Another Questioning of the Guadalupian Mass Extinction


High-precision temporal calibration of Late Permian vertebrate biostratigraphy: U-Pb zircon constraints from the Karoo Supergroup, South Africa

Authors:

1. Bruce S. Rubidge (a)
2. Douglas H. Erwin (b,c)
3. Jahandar Ramezani (d)
4. Samuel A. Bowring (d)
5. William J. de Klerk (e)

Affiliations:

a. Bernard Price Institute for Palaeontological Research, School of Geosciences, University of the Witwatersrand, PO Wits, Johannesburg 2050, South Africa

b.
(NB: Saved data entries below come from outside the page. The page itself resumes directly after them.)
(* ===== verification/SniffQuicEnds.v ===== *)
(** * Sniffing QUIC ends

    Every round of every loop of [SniffQUIC] takes a byte of the packet, so the
    fuel of the model, the bytes that are left, never runs out. *)
From S2P Require Import Prelude GoStd Buf GoText Sniff SniffBt SniffQuic.
Import Buf BtSniff QuicSniff.

Module QuicEnds.

(** [m] leaves the buffer well formed, and takes at least [n] bytes when it succeeds. *)
Definition progress {A} (m : ST Buffer A) (n : nat) (Q : A -> Prop) : Prop :=
  forall b, buf_wf b -> buf_wf (m b).1 /\
    (forall a, (m b).2 = Ok a -> Q a /\ (length (content (m b).1) + n <= length (content b))%nat).

Abbreviation any := (fun _ => True).

Lemma progress_ret {A} (a : A) : progress (mret a) 0 any.
Proof. intros b Hb. split; [done|]. intros ? _. split; [done|cbn; lia]. Qed.

Lemma progress_err {A} e n (Q : A -> Prop) : progress (st_err e) n Q.
Proof. intros b Hb. by split. Qed.

Lemma progress_bind {A B} (m : ST Buffer A) (f : A -> ST Buffer B) n k Q T :
  progress m n Q -> (forall a, Q a -> progress (f a) k T) -> progress (m ≫= f) (n + k) T.
Proof.
  intros Hm Hf b Hb. destruct (Hm b Hb) as [Hb1 HQ]. unfold mbind, st_bind.
  destruct (m b) as [b1 [a|e|]]; cbn [fst snd] in *; [|by split..].
  destruct (HQ a eq_refl) as [Ha Hl]. destruct (Hf a Ha b1 Hb1) as [Hb2 HT]. split; [done|].
  intros c Hc. destruct (HT c Hc). split; [done|lia].
Qed.

Lemma progress_weaken {A} (m : ST Buffer A) n k (Q : A -> Prop) : (k <= n)%nat -> progress m n Q -> progress m k any.
Proof. intros Hk Hm b Hb. destruct (Hm b Hb) as [? HQ]. split; [done|]. intros a Ha. destruct (HQ a Ha). split; [done|lia]. Qed.

Lemma progress_or_err {A} (m : ST Buffer A) n Q e : progress m n Q -> progress (or_err m e) n Q.
Proof.
  intros Hm b Hb. destruct (Hm b Hb) as [? HQ]. unfold or_err. by destruct (m b) as [b' [a|?|]].
Qed.

Lemma progress_lift {A} (r : res A) : progress (st_lift r) 0 any.
Proof. intros b Hb. split; [done|]. intros ? _. split; [done|cbn; lia]. Qed.

Lemma progress_ReadByte : progress ReadByte 1 any.
Proof.
  intros b Hb. rewrite ReadByte_wf by done. destruct (content b) as [|x c] eqn:E; [by split|]. cbn [fst snd].
  assert (1 <= zlen (content b)) by (rewrite E, zlen_cons; pose proof (zlen_nonneg c); lia).
  split; [apply pop_wf; [done|lia]|]. intros _ _. split; [done|]. rewrite pop_content, E by (done || lia). change (Z.to_nat 1) with 1%nat. cbn [drop length]. rewrite drop_0. lia.
Qed.

Lemma progress_ReadBytes n : - 2 ^ 31 <= n < 2 ^ 31 -> progress (ReadBytes n) 0 any.
Proof.
  intros Hn b Hb. destruct (Z.ltb_spec n 0).
  - rewrite ReadBytes_neg by (done || lia). by split.
  - rewrite ReadBytes_wf by (done || lia). destruct (_ <=? _) eqn:E; [|by split]. cbn [fst snd].
    split; [apply pop_wf; [done|lia]|]. intros _ _. split; [done|]. rewrite pop_content by (done || lia).
    rewrite length_drop. lia.
Qed.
Department of Paleobiology, National Museum of Natural History, Washington, D.C. 20560, USA

c. Santa Fe Institute, 1399 Hyde Park Road, Santa Fe, New Mexico 87501, USA

d. Department of Earth, Atmospheric and Planetary Sciences, Massachusetts Institute of Technology, Cambridge, Massachusetts 02139, USA

e. Department of Geology and the Albany Museum, Rhodes University, Grahamstown 6140, South Africa

Abstract:

Therapsid and other tetrapod fossils from the South African Karoo Supergroup provide the most detailed and best studied terrestrial vertebrate record of the Middle and Late Permian. The resulting biostratigraphic scheme has global applicability. Establishing a temporal framework for these faunas has proven difficult: magnetostratigraphy has been hampered by a Jurassic overprint, and intercorrelation with Permian marine sequences has been equivocal. Here we report U-Pb zircon isotope dilution–thermal ionization mass spectrometry (ID-TIMS) dates for five volcanic ashes interbedded with fossils from the Pristerognathus, Tropidostoma, and Cistecephalus vertebrate biozones of the Beaufort Group. This temporal framework allows correlation to marine zonations and improves understanding of rates of faunal evolution and patterns of basin evolution. Our results identify no correlative vertebrate extinctions in the Karoo Supergroup to the marine end-Guadalupian mass extinction and raise the question of whether there is any record of a terrestrial extinction related to the Emeishan large igneous province.